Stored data
-*-

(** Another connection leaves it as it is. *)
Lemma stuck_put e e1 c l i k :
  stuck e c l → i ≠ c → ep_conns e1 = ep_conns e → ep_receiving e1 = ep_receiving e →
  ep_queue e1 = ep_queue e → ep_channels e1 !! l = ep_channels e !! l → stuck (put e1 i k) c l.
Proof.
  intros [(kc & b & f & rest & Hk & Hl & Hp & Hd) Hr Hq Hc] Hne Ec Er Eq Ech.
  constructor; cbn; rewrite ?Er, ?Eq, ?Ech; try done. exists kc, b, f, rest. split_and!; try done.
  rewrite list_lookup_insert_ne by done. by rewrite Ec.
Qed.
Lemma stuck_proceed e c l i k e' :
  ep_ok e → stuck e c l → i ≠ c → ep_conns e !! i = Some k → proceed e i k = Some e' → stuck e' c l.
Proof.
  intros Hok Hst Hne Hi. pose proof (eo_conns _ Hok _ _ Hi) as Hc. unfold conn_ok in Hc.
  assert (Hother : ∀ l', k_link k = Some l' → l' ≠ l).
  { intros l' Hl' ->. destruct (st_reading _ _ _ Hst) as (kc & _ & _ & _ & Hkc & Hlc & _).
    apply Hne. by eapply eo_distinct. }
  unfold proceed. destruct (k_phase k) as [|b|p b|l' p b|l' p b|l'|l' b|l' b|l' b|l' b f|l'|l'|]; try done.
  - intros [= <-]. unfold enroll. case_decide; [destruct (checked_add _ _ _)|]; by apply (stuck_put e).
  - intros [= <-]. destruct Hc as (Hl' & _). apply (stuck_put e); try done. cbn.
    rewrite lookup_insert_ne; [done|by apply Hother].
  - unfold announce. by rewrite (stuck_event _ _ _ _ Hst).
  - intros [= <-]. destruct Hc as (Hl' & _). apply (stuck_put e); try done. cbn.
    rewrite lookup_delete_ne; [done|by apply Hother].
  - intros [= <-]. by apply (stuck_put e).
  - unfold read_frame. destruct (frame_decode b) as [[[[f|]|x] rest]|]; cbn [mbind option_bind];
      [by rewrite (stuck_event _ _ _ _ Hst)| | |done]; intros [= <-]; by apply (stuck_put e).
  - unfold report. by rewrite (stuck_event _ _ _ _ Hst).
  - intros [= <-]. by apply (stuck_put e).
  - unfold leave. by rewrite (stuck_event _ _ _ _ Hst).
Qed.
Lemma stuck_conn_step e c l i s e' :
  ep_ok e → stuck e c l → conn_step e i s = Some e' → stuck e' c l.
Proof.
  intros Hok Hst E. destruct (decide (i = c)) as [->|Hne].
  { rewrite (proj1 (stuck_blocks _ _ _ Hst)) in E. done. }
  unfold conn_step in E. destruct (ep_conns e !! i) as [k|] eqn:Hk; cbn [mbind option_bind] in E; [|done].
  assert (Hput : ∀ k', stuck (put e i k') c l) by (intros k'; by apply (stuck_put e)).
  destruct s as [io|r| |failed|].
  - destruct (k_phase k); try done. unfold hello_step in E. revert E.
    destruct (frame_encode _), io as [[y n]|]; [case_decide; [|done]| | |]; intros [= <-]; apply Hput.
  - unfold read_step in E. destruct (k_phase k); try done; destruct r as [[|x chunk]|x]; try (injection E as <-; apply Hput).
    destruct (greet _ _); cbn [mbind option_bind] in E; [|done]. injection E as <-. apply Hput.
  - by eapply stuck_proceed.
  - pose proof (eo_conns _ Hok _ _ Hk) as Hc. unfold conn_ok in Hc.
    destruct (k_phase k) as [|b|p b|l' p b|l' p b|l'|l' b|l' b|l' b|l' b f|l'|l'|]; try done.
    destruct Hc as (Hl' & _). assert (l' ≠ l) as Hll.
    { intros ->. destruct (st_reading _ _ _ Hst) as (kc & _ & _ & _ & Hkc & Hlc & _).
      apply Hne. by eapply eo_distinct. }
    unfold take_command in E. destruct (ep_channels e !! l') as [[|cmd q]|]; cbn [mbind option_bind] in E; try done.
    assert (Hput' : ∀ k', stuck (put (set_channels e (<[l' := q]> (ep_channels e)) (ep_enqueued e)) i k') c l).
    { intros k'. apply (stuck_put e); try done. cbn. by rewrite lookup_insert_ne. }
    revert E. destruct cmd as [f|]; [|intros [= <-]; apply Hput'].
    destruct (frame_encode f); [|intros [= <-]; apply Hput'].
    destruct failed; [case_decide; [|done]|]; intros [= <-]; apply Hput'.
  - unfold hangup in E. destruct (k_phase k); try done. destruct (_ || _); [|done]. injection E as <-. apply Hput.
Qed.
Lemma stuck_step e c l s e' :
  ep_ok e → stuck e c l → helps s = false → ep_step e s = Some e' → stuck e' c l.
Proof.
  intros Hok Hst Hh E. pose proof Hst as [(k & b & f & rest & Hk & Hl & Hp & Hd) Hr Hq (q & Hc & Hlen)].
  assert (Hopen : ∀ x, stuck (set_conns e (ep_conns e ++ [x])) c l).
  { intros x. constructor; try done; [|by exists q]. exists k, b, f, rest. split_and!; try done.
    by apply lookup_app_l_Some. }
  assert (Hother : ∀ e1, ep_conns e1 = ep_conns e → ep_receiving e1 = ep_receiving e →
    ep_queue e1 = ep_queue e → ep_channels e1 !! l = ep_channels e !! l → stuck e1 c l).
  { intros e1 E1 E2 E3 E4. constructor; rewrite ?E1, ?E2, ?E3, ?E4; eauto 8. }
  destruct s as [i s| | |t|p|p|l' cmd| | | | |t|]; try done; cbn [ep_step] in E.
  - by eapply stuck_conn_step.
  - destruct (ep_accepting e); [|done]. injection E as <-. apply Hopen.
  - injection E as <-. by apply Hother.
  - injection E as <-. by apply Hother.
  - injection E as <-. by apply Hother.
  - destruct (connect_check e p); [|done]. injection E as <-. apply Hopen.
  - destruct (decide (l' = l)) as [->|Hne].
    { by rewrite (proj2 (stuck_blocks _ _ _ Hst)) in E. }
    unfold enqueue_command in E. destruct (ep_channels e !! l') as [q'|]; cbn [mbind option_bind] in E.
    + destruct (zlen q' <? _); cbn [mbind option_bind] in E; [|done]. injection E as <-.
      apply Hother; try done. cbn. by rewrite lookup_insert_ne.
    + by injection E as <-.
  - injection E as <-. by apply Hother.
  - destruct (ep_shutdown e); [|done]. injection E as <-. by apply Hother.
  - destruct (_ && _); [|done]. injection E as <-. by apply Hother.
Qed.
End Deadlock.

-*-

Restating the data word for word is the whole task.

=== Your response ===
(** Another connection leaves it as it is. *)
Lemma stuck_put e e1 c l i k :
  stuck e c l → i ≠ c → ep_conns e1 = ep_conns e → ep_receiving e1 = ep_receiving e →
  ep_queue e1 = ep_queue e → ep_channels e1 !! l = ep_channels e !! l → stuck (put e1 i k) c l.
Proof.
  intros [(kc & b & f & rest & Hk & Hl & Hp & Hd) Hr Hq Hc] Hne Ec Er Eq Ech.
  constructor; cbn; rewrite ?Er, ?Eq, ?Ech; try done. exists kc, b, f, rest. split_and!; try done.
  rewrite list_lookup_insert_ne by done. by rewrite Ec.
Qed.
Lemma stuck_proceed e c l i k e' :
  ep_ok e → stuck e c l → i ≠ c → ep_conns e !! i = Some k → proceed e i k = Some e' → stuck e' c l.
Proof.
  intros Hok Hst Hne Hi. pose proof (eo_conns _ Hok _ _ Hi) as Hc. unfold conn_ok in Hc.
  assert (Hother : ∀ l', k_link k = Some l' → l' ≠ l).
  { intros l' Hl' ->. destruct (st_reading _ _ _ Hst) as (kc & _ & _ & _ & Hkc & Hlc & _).
    apply Hne. by eapply eo_distinct. }
  unfold proceed. destruct (k_phase k) as [|b|p b|l' p b|l' p b|l'|l' b|l' b|l' b|l' b f|l'|l'|]; try done.
  - intros [= <-]. unfold enroll. case_decide; [destruct (checked_add _ _ _)|]; by apply (stuck_put e).
  - intros [= <-]. destruct Hc as (Hl' & _). apply (stuck_put e); try done. cbn.
    rewrite lookup_insert_ne; [done|by apply Hother].
  - unfold announce. by rewrite (stuck_event _ _ _ _ Hst).
  - intros [= <-]. destruct Hc as (Hl' & _). apply (stuck_put e); try done. cbn.
    rewrite lookup_delete_ne; [done|by apply Hother].
  - intros [= <-]. by apply (stuck_put e).
  - unfold read_frame. destruct (frame_decode b) as [[[[f|]|x] rest]|]; cbn [mbind option_bind];
      [by rewrite (stuck_event _ _ _ _ Hst)| | |done]; intros [= <-]; by apply (stuck_put e).
  - unfold report. by rewrite (stuck_event _ _ _ _ Hst).
  - intros [= <-]. by apply (stuck_put e).
  - unfold leave. by rewrite (stuck_event _ _ _ _ Hst).
Qed.
Lemma stuck_conn_step e c l i s e' :
  ep_ok e → stuck e c l → conn_step e i s = Some e' → stuck e' c l.
Proof.
  intros Hok Hst E. destruct (decide (i = c)) as [->|Hne].
  { rewrite (proj1 (stuck_blocks _ _ _ Hst)) in E. done. }
  unfold conn_step in E. destruct (ep_conns e !! i) as [k|] eqn:Hk; cbn [mbind option_bind] in E; [|done].
  assert (Hput : ∀ k', stuck (put e i k') c l) by (intros k'; by apply (stuck_put e)).
  destruct s as [io|r| |failed|].
  - destruct (k_phase k); try done. unfold hello_step in E. revert E.
    destruct (frame_encode _), io as [[y n]|]; [case_decide; [|done]| | |]; intros [= <-]; apply Hput.
  - unfold read_step in E. destruct (k_phase k); try done; destruct r as [[|x chunk]|x]; try (injection E as <-; apply Hput).
    destruct (greet _ _); cbn [mbind option_bind] in E; [|done]. injection E as <-. apply Hput.
  - by eapply stuck_proceed.
  - pose proof (eo_conns _ Hok _ _ Hk) as Hc. unfold conn_ok in Hc.
    destruct (k_phase k) as [|b|p b|l' p b|l' p b|l'|l' b|l' b|l' b|l' b f|l'|l'|]; try done.
    destruct Hc as (Hl' & _). assert (l' ≠ l) as Hll.
    { intros ->. destruct (st_reading _ _ _ Hst) as (kc & _ & _ & _ & Hkc & Hlc & _).
      apply Hne. by eapply eo_distinct. }
    unfold take_command in E. destruct (ep_channels e !! l') as [[|cmd q]|]; cbn [mbind option_bind] in E; try done.
    assert (Hput' : ∀ k', stuck (put (set_channels e (<[l' := q]> (ep_channels e)) (ep_enqueued e)) i k') c l).
    { intros k'. apply (stuck_put e); try done. cbn. by rewrite lookup_insert_ne. }
    revert E. destruct cmd as [f|]; [|intros [= <-]; apply Hput'].
    destruct (frame_encode f); [|intros [= <-]; apply Hput'].
    destruct failed; [case_decide; [|done]|]; intros [= <-]; apply Hput'.
  - unfold hangup in E. destruct (k_phase k); try done. destruct (_ || _); [|done]. injection E as <-. apply Hput.
Qed.
Lemma stuck_step e c l s e' :
  ep_ok e → stuck e c l → helps s = false → ep_step e s = Some e' → stuck e' c l.
Proof.
  intros Hok Hst Hh E. pose proof Hst as [(k & b & f & rest & Hk & Hl & Hp & Hd) Hr Hq (q & Hc & Hlen)].
  assert (Hopen : ∀ x, stuck (set_conns e (ep_conns e ++ [x])) c l).
  { intros x. constructor; try done; [|by exists q]. exists k, b, f, rest. split_and!; try done.
    by apply lookup_app_l_Some. }
  assert (Hother : ∀ e1, ep_conns e1 = ep_conns e → ep_receiving e1 = ep_receiving e →
    ep_queue e1 = ep_queue e → ep_channels e1 !! l = ep_channels e !! l → stuck e1 c l).
  { intros e1 E1 E2 E3 E4. constructor; rewrite ?E1, ?E2, ?E3, ?E4; eauto 8. }
  destruct s as [i s| | |t|p|p|l' cmd| | | | |t|]; try done; cbn [ep_step] in E.
  - by eapply stuck_conn_step.
  - destruct (ep_accepting e); [|done]. injection E as <-. apply Hopen.
  - injection E as <-. by apply Hother.
  - injection E as <-. by apply Hother.
  - injection E as <-. by apply Hother.
  - destruct (connect_check e p); [|done]. injection E as <-. apply Hopen.
  - destruct (decide (l' = l)) as [->|Hne].
    { by rewrite (proj2 (stuck_blocks _ _ _ Hst)) in E. }
    unfold enqueue_command in E. destruct (ep_channels e !! l') as [q'|]; cbn [mbind option_bind] in E.
    + destruct (zlen q' <? _); cbn [mbind option_bind] in E; [|done]. injection E as <-.
      apply Hother; try done. cbn. by rewrite lookup_insert_ne.
    + by injection E as <-.
  - injection E as <-. by apply Hother.
  - destruct (ep_shutdown e); [|done]. injection E as <-. by apply Hother.
  - destruct (_ && _); [|done]. injection E as <-. by apply Hother.
Qed.
End Deadlock.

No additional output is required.